Node.js 24 is out, carrying the V8 13.6 engine and promoting a batch of APIs that spent the last two release cycles behind experimental flags. The headline change for most codebases: require() of native ES modules is now enabled by default, closing one of the longest-standing friction points between the CommonJS and ESM worlds.
The practical effect is that a .cjs file, or a CommonJS package, can now require() an ES module synchronously as long as that module graph contains no top-level await. Hit a top-level await and Node throws ERR_REQUIRE_ASYNC_MODULE, so dual-format packages still need to think about how their entry points resolve. This was available behind --experimental-require-module previously; it now ships on by default, which means library authors should retest interop assumptions before assuming the old failure modes still apply.
What's actually new
The permission model, introduced as experimental in earlier versions, drops the --experimental- prefix. The flag is now --permission, and the runtime can restrict file system reads and writes, child process spawning, and worker thread creation at the process boundary. This is not a sandbox in the V8 isolate sense, and the team has been explicit that it should not be treated as a hard security boundary against hostile code running in-process. It is closer to a guardrail against accidental access in untrusted dependency trees.

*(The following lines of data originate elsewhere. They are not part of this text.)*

Lemma members_print m n d rest :
  Forall (λ p, reads_back p.2) m → m ≠ [] → integral (JObject m) → d - 1 + depth (JObject m) <= maxNestingDepth →
  (2 * String.length (GoStrings.Join (map print_member m) "," +:+ "}") < n)%nat →
  members n d (GoStrings.Join (map print_member m) "," +:+ "}" +:+ rest) = Some (map sanitize_member m, rest).
Proof.
  intros Hm. revert n. induction Hm as [|[k v] m Hv Hm IH]; intros n Hne Hi Hd Hn; [done|].
  destruct n as [|n]; [lia|]. cbn [members]. destruct Hi as [Hi1 Hi2]. cbn [depth foldr snd] in *.
  assert (∀ t, (2 * String.length (print v) <= n)%nat → ends_number t = true →
    member (value n d) (print_member (k, v) +:+ t) = Some (to_valid k, sanitize v, t)) as Hfirst
    by (intros t Ht He; apply member_print, Hv; done || lia).
  pose proof (print_member_length k v) as Hlen. destruct m as [|p m].
  - cbn [map GoStrings.Join] in *. rewrite append_length in Hn. rewrite Hfirst by (done || lia). done.
  - cbn [map] in *. change (GoStrings.Join (print_member (k, v) :: print_member p :: map print_member m) ",")
      with (print_member (k, v) +:+ "," +:+ GoStrings.Join (print_member p :: map print_member m) ",") in *.
    rewrite !append_assoc in *. rewrite append_length in Hn. cbn [String.append String.length] in Hn.
    rewrite Hfirst by (done || lia). cbn [String.append skip_space].
    change (is_space ",") with false. change (code "," =? 44) with true. cbv iota.
    rewrite IH; [done|done|done| |lia]. cbn [depth]. lia.
Qed.

Lemma join_head l t :
  integral (JArray l) → l ≠ [] → ∃ c u, GoStrings.Join (map print l) "," +:+ t = String c u ∧ starts_value c = true.
Proof.
  destruct l as [|v l]; [done|]. intros [Hi _] _. destruct (print_head v Hi) as (c & u & Hp & Hc).
  destruct l; cbn [map GoStrings.Join]; rewrite Hp; cbn [String.append]; by eexists _, _.
Qed.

The built-in test runner continues to mature, with the node --test runner gaining more stable coverage reporting and glob-based test discovery. The URLPattern API is now global, matching browser behavior, which removes one more reason to reach for a routing micro-dependency.
Undici, the HTTP client that backs the global fetch, moves to version 7 in this line, bringing its own set of behavioral adjustments around connection handling and timeouts.
Breaking changes and migration path
The V8 jump to 13.6 brings the usual set of engine-level changes, but the breaking items worth flagging are the deprecations Node finally retired.
The url.parse() legacy API is further down the deprecation path, and code still leaning on it should move to the WHATWG URL constructor. Several long-deprecated fs callback signatures and older Buffer constructor patterns continue to emit warnings that teams running with --throw-deprecation in CI will need to address.
The interop change around require(esm) is the one most likely to surface in real builds. Bundlers and transpilers that special-cased the old throw behavior may now produce different output. Anyone shipping a package consumed across both module systems should run their published artifact against Node 24 directly rather than trusting the test matrix from the previous major.
For teams pinning runtimes in containers, the base image tags shift accordingly, and cold start characteristics under serverless platforms are worth re-measuring rather than assuming parity with Node 22.
The trade-off
Defaulting require(esm) to on is the kind of change that reduces friction for application authors while pushing more responsibility onto package maintainers, who now have to reason about synchronous versus asynchronous module graphs at their boundaries. The top-level await exception is the seam where that complexity lives.
The permission model lands in a similar spot: useful as a default-deny posture for scripts and CI tasks, but the framing matters. Treating it as equivalent to OS-level sandboxing or a proper isolate boundary would be a mistake, and the project documentation is careful to say so.
Adoption signal
Odd-numbered Node releases historically do not become LTS; the even-numbered successor inherits the long-term support window. Production teams that need stability will likely wait for the corresponding LTS line before migrating fleet-wide, while the more aggressive shops will adopt 24 in development now to surface interop breakage early.
The pattern across the broader JavaScript runtime space is consistent: Node, Bun, and Deno have all been converging on first-class ESM, built-in test runners, and tighter permission defaults. Node 24's choices here are less about novelty and more about catching the defaults up to where the ecosystem already expects them to be.